Pekanbaru

Pekanbaru, ibukota dari Propinsi Riau, memiliki luas wilayah 632,26 km2. Populasi 512.123 jiwa; mayoritas Islam. Walaupun kota ini kaya akan kekayaan alam khususnya energi, namun tidak semua rakyat dapat menikmatinya khususnya masyarakat asli. Daerah yang maju dengan industrinya ini tidak diikuti oleh pertumbuhan kualitas sumber daya manusianya. Tidak heran jika banyak para pekerja berasal dari luar daerah sekaligus menikmati hasil kemajuan tersebut, sedangkan masyarakat asli hidup dalam kemiskinan. Dalam perkembangannya, kota ini tidak lepas dari masalah antara lain masalah kualitas SDM, tingginya prostitusi dan perjudian, penanggulangan gizi buruk, kemiskinan dan tuntutan referendum. Doakanlah kota ini.

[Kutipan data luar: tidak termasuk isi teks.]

Hypothesis R_refl : forall s, R s s.
Hypothesis R_trans : forall s1 s2 s3, R s1 s2 -> R s2 s3 -> R s1 s3.
Hypothesis R_counter : forall s, R s (set_counter (counter s + 1) s).
Hypothesis R_click :
  forall s v, v = "A"%string \/ v = "B"%string -> R s (set_Option v s).
Hypothesis R_scored :
  forall s s2 s',
    R (set_counter (counter s + 1) s) s2 -> recorded cfg MLE_search s2 s' ->
    R s s'.

Lemma across_body (HideLines : State -> Dist.M State) (s s' : State) :
  (forall t t', Dist.yields (HideLines t) t' -> R t t') ->
  Dist.yields (NextCallback_body cfg MLE_search HideLines s) s' ->
  R s s'.
Proof.
  intros Hhide H. apply yields_NextCallback_body in H.
  destruct H as [[_ ->] | [_ [s2 [H2 Hrec]]]].
  - apply R_counter.
  - apply R_scored with (s2 := s2); [apply Hhide; exact H2 | exact Hrec].
Qed.

Lemma across_update (queue : pending) :
  forall s s', Dist.yields (root_update cfg MLE_search queue s) s' -> R s s'.
Proof.
  induction queue as [|rest IH|rest IH|during IHd rest IHr]; intros s s' H;
    simpl in H.
  - apply DistFacts.yields_ret in H. subst s'. apply R_refl.
  - apply R_trans with (s2 := set_Option "A" s);
      [apply R_click; left; reflexivity | apply IH; exact H].
  - apply R_trans with (s2 := set_Option "B" s);
      [apply R_click; right; reflexivity | apply IH; exact H].
  - apply DistFacts.yields_bind in H. destruct H as [s1 [H1 H2]].
    apply R_trans with (s2 := s1); [|apply IHr; exact H2].
    apply across_body with (HideLines := root_update cfg MLE_search during);
      [exact IHd | exact H1].
Qed.

Lemma across_NextCallback (during : pending) (s s' : State) :
  Dist.yields (NextCallback cfg MLE_search during s) s' -> R s s'.
Proof.
  apply across_body. intros t t'. apply across_update.
Qed.

Lemma across_step (s s' : State) : step cfg MLE_search s s' -> R s s'.
Proof.
  intros [s0 v _ Hv | s0 s0' during _ Hy].
  - apply R_click. exact Hv.
  - eapply across_NextCallback. exact Hy.
Qed.

End Across.

(** A property kept by the increment of the counter, by a click and by
    lines 255-283 is kept by [root.update()], whatever is pending. *)
Lemma invariant_update (Inv : State -> Prop) :
  (forall s, Inv s -> Inv (set_counter (counter s + 1) s)) ->
  (forall s v, v = "A"%string \/ v = "B"%string -> Inv s ->
               Inv (set_Option v s)) ->
  (forall s s', recorded cfg MLE_search s s' -> Inv s -> Inv s') ->
  forall queue s s',
    Dist.yields (root_update cfg MLE_search queue s) s' -> Inv s -> Inv s'.
Proof.
  intros Hcounter Hclick Hrec queue.
  apply (across_update (fun t t' => Inv t -> Inv t')); auto.
  intros t t2 t' H12 Hr' Ht. apply (Hrec t2 t' Hr'). auto.
Qed.

(** Such a property, true at the start, is true of every reachable
    state. *)
Lemma reachable_invariant (Inv : State -> Prop) :
  (forall s, Dist.yields (startup cfg) s -> Inv s) ->
  (forall s, Inv s -> Inv (set_counter (counter s + 1) s)) ->
  (forall s v, v = "A"%string \/ v = "B"%string -> Inv s ->
               Inv (set_Option v s)) ->
  (forall s s', recorded cfg MLE_search s s' -> Inv s -> Inv s') ->
  forall s, reachable cfg MLE_search s -> Inv s.
Proof.
  intros Hstart Hcounter Hclick Hrec s Hr.
  induction Hr as [s Hs | s s' _ IH Hstep].
  - apply Hstart. exact Hs.
  - revert IH.
    apply (across_step (fun t t' => Inv t -> Inv t')); auto.
    intros t t2 t' H12 Hr' Ht. apply (Hrec t2 t' Hr'). auto.
Qed.

(** *** Counts stay ordered *)

Lemma history_ok_iadd (nc total : list Q) (idx : list nat) (d : Q) (i : nat) :
  length nc = length total ->
  (0 <= d <= 1)%Q ->
  (0 <= nth i nc 0 <= nth i total 0)%Q ->
  (0 <= nth i (iadd_from 0 nc idx d) 0
   <= nth i (iadd_from 0 total idx 1) 0)%Q.
Proof.
  intros Hlen Hd H.
  destruct (Nat.lt_ge_cases i (length nc)) as [Hi|Hi].
  - rewrite !nth_iadd_from by lia. destruct (hit idx (0 + i)); lra.
  - rewrite !nth_iadd_from_beyond by lia. lra.
Qed.

Lemma history_ok_iadd_Total (nc total : list Q) (idx : list nat) (i : nat) :
  (0 <= nth i nc 0 <= nth i total 0)%Q ->
  (0 <= nth i nc 0 <= nth i (iadd_from 0 total idx 1) 0)%Q.
Proof.
  intros H.
  destruct (Nat.lt_ge_cases i (length total)) as [Hi|Hi].
  - rewrite nth_iadd_from by lia. destruct (hit idx (0 + i)); lra.
  - rewrite nth_overflow with (l := total) in H by lia.
    rewrite nth_iadd_from_beyond by lia. exact H.
Qed.

Lemma history_ok_Update (s s' : State) :
  history_ok cfg s -> UpdateResultsVariablesByChoice cfg s = Ok s' ->
  history_ok cfg s'.
Proof.
  intros [HN [HT H]] HU. apply UpdateResults_shape in HU.
  destruct HU as [la [a [lb [b [cs [c [_ [_ [_ HU]]]]]]]]].
  cbv zeta in HU.
  destruct HU as [[-> _] | [[-> _] | [-> _]]]; unfold history_ok; simpl;
    rewrite ?length_iadd_from; (split; [|split]); auto; intros i.
  - apply history_ok_iadd; [congruence | lra | apply H].
  - apply history_ok_iadd; [congruence | lra | apply H].
  - apply history_ok_iadd_Total, H.
Qed.


Lemma history_ok_recorded (s s' : State) :
  recorded cfg MLE_search s s' -> history_ok cfg s -> history_ok cfg s'.
Proof.
  intros [s1 [HU Hend]] Hok.
  apply history_ok_Update in HU; [|exact Hok].
  destruct Hend as [[_ Hy] | [_ ->]].
  - apply yields_PresentNextLines in Hy. destruct Hy as [a [b [_ ->]]].
    unfold history_ok. autorewrite with fields. exact HU.
  - exact HU.
Qed.

Lemma history_ok_reachable (s : State) :
  reachable cfg MLE_search s -> history_ok cfg s.
Proof.
  apply reachable_invariant.
  - intros s0 Hs. apply yields_startup in Hs. destruct Hs as [a [b ->]].
    unfold history_ok. simpl. unfold np_zeros.
    rewrite repeat_length. (split; [|split]); auto; intros i.
    rewrite nth_repeat. lra.
  - intros s0 H. exact H.
  - intros s0 v _ H. exact H.
  - apply history_ok_recorded.
Qed.

End Controller.

(** ** Concrete sessions under the constants of the script *)

Lemma calm_first_screen
    (MLE_search : Q -> Q -> string -> list Z -> list Q -> list Q -> OptimizeResult) :
  reachable_calm script_config MLE_search first_screen.
Proof. apply calm_start. pick_outcome. Qed.

Lemma reachable_first_screen
    (MLE_search : Q -> Q -> string -> list Z -> list Q -> list Q -> OptimizeResult) :
  reachable script_config MLE_search first_screen.
Proof. apply calm_reachable, calm_first_screen. Qed.

Lemma step_first_second :
  clos_refl_trans State (step script_config never_converges)
                  first_screen second_screen.
Proof.
  apply rt_trans with (y := set_Option "A" first_screen); apply rt_step.
  - apply step_select; [reflexivity | left; reflexivity].
  - apply step_next with (during := no_event); [reflexivity | pick_outcome].
Qed.

Lemma calm_second_screen :
  reachable_calm script_config never_converges second_screen.
Proof.
  apply calm_step with (s := set_Option "A" first_screen).
  - apply calm_step with (s := first_screen).
    + apply calm_first_screen.
    + apply calm_select; [reflexivity | left; reflexivity].
  - apply calm_next; [reflexivity | pick_outcome].
Qed.

Lemma reachable_second_screen :
  reachable script_config never_converges second_screen.
Proof. apply calm_reachable, calm_second_screen. Qed.

Lemma NoDup_np_arange (lo hi : Z) : NoDup (np_arange lo hi).
Proof.
  unfold np_arange. apply Injective_map_NoDup.
  - intros a b H. lia.
  - apply seq_NoDup.
Qed.

(** ** Claims about the trial history *)

(** C5.  In every reachable session state, both count vectors have one
    entry per stimulus level and, at every index [i],
    [0 <= NumCorrect[i] <= Total[i]]. *)
Theorem C5_counts_ordered (cfg : Config)
    (MLE_search : Q -> Q -> string -> list Z -> list Q -> list Q -> OptimizeResult)
    (s : State) (i : nat) :
  reachable cfg MLE_search s ->
  (0 <= nth i (NumCorrect s) 0 <= nth i (Total s) 0)%Q /\
  length (NumCorrect s) = length (StimLevels cfg) /\
  length (Total s) = length (StimLevels cfg).
Proof.
  intros H. apply history_ok_reachable in H. destruct H as [HN [HT H]].
  auto.
Qed.

Lemma C5_counts_ordered_witness :
  (0 <= nth 10 (NumCorrect second_screen) 0
   <= nth 10 (Total second_screen) 0)%Q /\
  length (NumCorrect second_screen) = length (StimLevels script_config) /\
  length (Total second_screen) = length (StimLevels script_config).
Proof.
  apply (C5_counts_ordered script_config never_converges second_screen 10).
  apply reachable_second_screen.
Defined.

Section Frame.

Variable cfg : Config.
Variable MLE_search :
  Q -> Q -> string -> list Z -> list Q -> list Q -> OptimizeResult.

Lemma nth_iadd_from_miss (arr : list Q) (idx : list nat) (d : Q) (j : nat) :
  hit idx j = false -> nth j (iadd_from 0 arr idx d) 0%Q = nth j arr 0%Q.
Proof.
  intros H. destruct (Nat.lt_ge_cases j (length arr)) as [Hj|Hj].
  - rewrite nth_iadd_from by lia. simpl. rewrite H. reflexivity.
  - rewrite nth_iadd_from_beyond by lia. rewrite nth_overflow by lia.
    reflexivity.
Qed.

Lemma nth_iadd_from_le (arr : list Q) (idx : list nat) (d : Q) (j : nat) :
  (0 <= d)%Q -> (nth j arr 0 <= nth j (iadd_from 0 arr idx d) 0)%Q.
Proof.
  intros Hd. destruct (Nat.lt_ge_cases j (length arr)) as [Hj|Hj].
  - rewrite nth_iadd_from by lia. destruct (hit idx (0 + j)); lra.
  - rewrite nth_iadd_from_beyond by lia. rewrite nth_overflow by lia. lra.
Qed.

Lemma Update_monotone (s s' : State) (j : nat) :
  UpdateResultsVariablesByChoice cfg s = Ok s' ->
  (nth j (Total s) 0 <= nth j (Total s') 0)%Q /\
  (nth j (NumCorrect s) 0 <= nth j (NumCorrect s') 0)%Q.
Proof.
  intros HU. apply UpdateResults_shape in HU.
  destruct HU as [la [a [lb [b [cs [c [_ [_ [_ HU]]]]]]]]].
  cbv zeta in HU.
  destruct HU as [[-> _] | [[-> _] | [-> _]]]; simpl; split;
    solve [apply nth_iadd_from_le; lra | lra].
Qed.

Lemma step_monotone (s s' : State) (j : nat) :
  step cfg MLE_search s s' ->
  (nth j (Total s) 0 <= nth j (Total s') 0)%Q /\
  (nth j (NumCorrect s) 0 <= nth j (NumCorrect s') 0)%Q.
Proof.
  apply (across_step cfg MLE_search
           (fun t t' =>
              (nth j (Total t) 0 <= nth j (Total t') 0)%Q /\
              (nth j (NumCorrect t) 0 <= nth j (NumCorrect t') 0)%Q)).
  - intros t. split; lra.
  - intros t1 t2 t3 [H1 H2] [H3 H4]. split; lra.
  - intros t. simpl. split; lra.
  - intros t v _. simpl. split; lra.
  - intros t t2 t' [H1 H2] [s1 [HU Hend]]. simpl in H1, H2.
    apply Update_monotone with (j := j) in HU. simpl in HU.
    destruct HU as [H3 H4].
    destruct Hend as [[_ Hy] | [_ ->]].
    + apply yields_PresentNextLines in Hy. destruct Hy as [a [b [_ ->]]].
      autorewrite with fields. simpl. split; lra.
    + simpl. split; lra.
Qed.

Lemma steps_monotone (s s' : State) (j : nat) :
  clos_refl_trans State (step cfg MLE_search) s s' ->
  (nth j (Total s) 0 <= nth j (Total s') 0)%Q /\
  (nth j (NumCorrect s) 0 <= nth j (NumCorrect s') 0)%Q.
Proof.
  induction 1 as [s s' H | s | s u s' _ [IH1 IH2] _ [IH3 IH4]].
  - apply step_monotone. exact H.
  - split; lra.
  - split; lra.
Qed.

Lemma Update_frame (s s' : State) (la lb : list Z) (A B : Z) (j : nat) :
  lineA_length s = la ++ [A] ->
  lineB_length s = lb ++ [B] ->
  nth_error (StimLevels cfg) j <> Some (Z.abs (A - B)) ->
  UpdateResultsVariablesByChoice cfg s = Ok s' ->
  nth j (Total s') 0%Q = nth j (Total s) 0%Q /\
  nth j (NumCorrect s') 0%Q = nth j (NumCorrect s) 0%Q.
Proof.
  intros HA HB Hj HU. apply UpdateResults_shape in HU.
  destruct HU as [la' [a [lb' [b [cs [c [HA' [HB' [_ HU]]]]]]]]].
  rewrite HA in HA'. rewrite HB in HB'.
  apply app_inj_tail in HA', HB'.
  destruct HA' as [_ <-], HB' as [_ <-]. cbv zeta in HU.
  assert (Hmiss : hit (np_where_eq (StimLevels cfg) (Z.abs (A - B))) j = false).
  { destruct (hit _ j) eqn:E; [|reflexivity].
    apply hit_np_where_eq in E. contradiction. }
  destruct HU as [[-> _] | [[-> _] | [-> _]]]; simpl;
    rewrite ?nth_iadd_from_miss by exact Hmiss; auto.
Qed.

Doakan jaringan doa sekota yang ada, agar melalui gerakan doa yang dilakukan kota ini mengalami tranformasi.

e-KJDN MARET 2002

Kategori

  • Pekanbaru
  • Riau
  • Kesenjangan ekonomi
  • Sumber Daya Manusia (SDM)
  • Kemiskinan
  • Pembangunan
  • Transformasi
  • Pekanbaru merupakan kota yang berkembang dan kaya sumber daya alam, namun pembangunan industrinya belum diikuti oleh peningkatan kualitas sumber daya manusia (SDM) masyarakat lokal.
  • Terjadi kesenjangan ekonomi yang signifikan, di mana kemajuan hanya dinikmati oleh pekerja dari luar daerah, sementara masyarakat asli masih hidup dalam kemiskinan.
  • Kota ini menghadapi beragam masalah sosial dan pembangunan, termasuk rendahnya kualitas SDM, tingginya kasus prostitusi dan perjudian, serta masalah gizi buruk.
  • Artikel tersebut diakhiri dengan ajakan untuk melakukan gerakan doa kolektif agar kota ini mengalami transformasi menyeluruh.

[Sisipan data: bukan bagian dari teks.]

(** * EfiSocketLib, IPv4 raw sockets (StdLib/EfiSocketLib/Ip4.c)

    A shallow embedding of the receive engine, the transmit engine and the
    address operations of the SOCK_RAW / IPv4 socket layer, followed by the
    properties of the specification that were checked against it.  The
    options, the configuration, the close and cancel routines and the list
    of IPv4 services of Ip4.c follow, and the Firmware Volume Block
    routines of NorFlashFvbDxe.c, with further properties of both files.

    Conventions.
    - In Ip4.c [size_t] and [UINTN] are 64 bits wide (X64 build); every
      addition and subtraction on a counter is written with its wrap-around.
    - The machine is little endian, as UEFI requires.
    - The singly linked lists of the source (ports linked by [pLinkSocket],
      packets linked by [pNext] between a head and a tail pointer) are Rocq
      lists: the head pointer is the first element, the tail pointer the
      last one, [NULL] is the empty list.
    - A pointer that may be [NULL] is an [option].
    - A function returns [None] when the C code would dereference [NULL] or
      would not return. *)

From Stdlib Require Import ZArith List Bool Lia Permutation.
Import ListNotations.
Local Open Scope Z_scope.
(** A string without [sep] keeps none after [strip]. *)
Lemma contains_strip_by (sep : string) (p : ascii -> bool) (s : string) :
  Py.contains sep s = false -> Py.contains sep (Py.strip_by p s) = false.
Proof.
  intros Hs. destruct (strip_by_spec p s) as ((pre & post & Heq & _) & _).
  destruct (Py.contains sep (Py.strip_by p s)) eqn:Hc; [|done].
  rewrite Heq in Hs. rewrite contains_app_l in Hs; [done|].
  by apply contains_app_r.
Qed.

Lemma no_start_shrink (sep cur s t : string) :
  no_start sep cur (s +:+ t) = true -> no_start sep cur s = true.
Proof.
  revert s. induction cur as [|c cur IH]; intros s; simpl; [done|].
  intros [Hp Hn]%andb_true_iff. apply andb_true_iff. split.
  - apply negb_true_iff. apply negb_true_iff in Hp.
    destruct (String.prefix sep (String c s)) eqn:Hq; [|done].
    apply (prefix_app _ _ t) in Hq. simpl in Hq, Hp. congruence.
  - by apply (IH (String c s)).
Qed.

(** The first piece of a split contains no separator. *)
Lemma first_split_go (sep s cur : string) :
  sep <> EmptyString ->
  no_start sep cur s = true ->
  Py.contains sep (Py.first (Py.split_go sep 0 None cur s)) = false.
Proof.
  intros Hsep. revert cur. induction s as [|c s IH]; intros cur Hns.
  - simpl. unfold Py.first. simpl. apply contains_rev_app; [done|].
    by destruct sep.
  - rewrite split_go_cons. cbn [andb].
    destruct (String.prefix sep (String c s)) eqn:Hp.
    + unfold Py.first. simpl. apply contains_rev_app.
      * by apply (no_start_shrink sep cur EmptyString (String c s)).
      * by destruct sep.
    + apply IH. cbn [no_start]. by rewrite Hp.
Qed.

Pekanbaru, ibukota Provinsi Riau, adalah kota yang kaya akan sumber daya alam, khususnya energi, dan mengalami perkembangan industri. Namun, kemajuan ini tidak dinikmati secara merata oleh seluruh lapisan masyarakat, terutama masyarakat asli yang masih hidup dalam kemiskinan. Ketimpangan ini diperparah dengan masalah kualitas sumber daya manusia, tingginya masalah sosial seperti prostitusi dan perjudian, gizi buruk, serta tuntutan referendum. Oleh karena itu, artikel ini menyerukan doa dan gerakan doa sekota untuk memicu transformasi di Pekanbaru.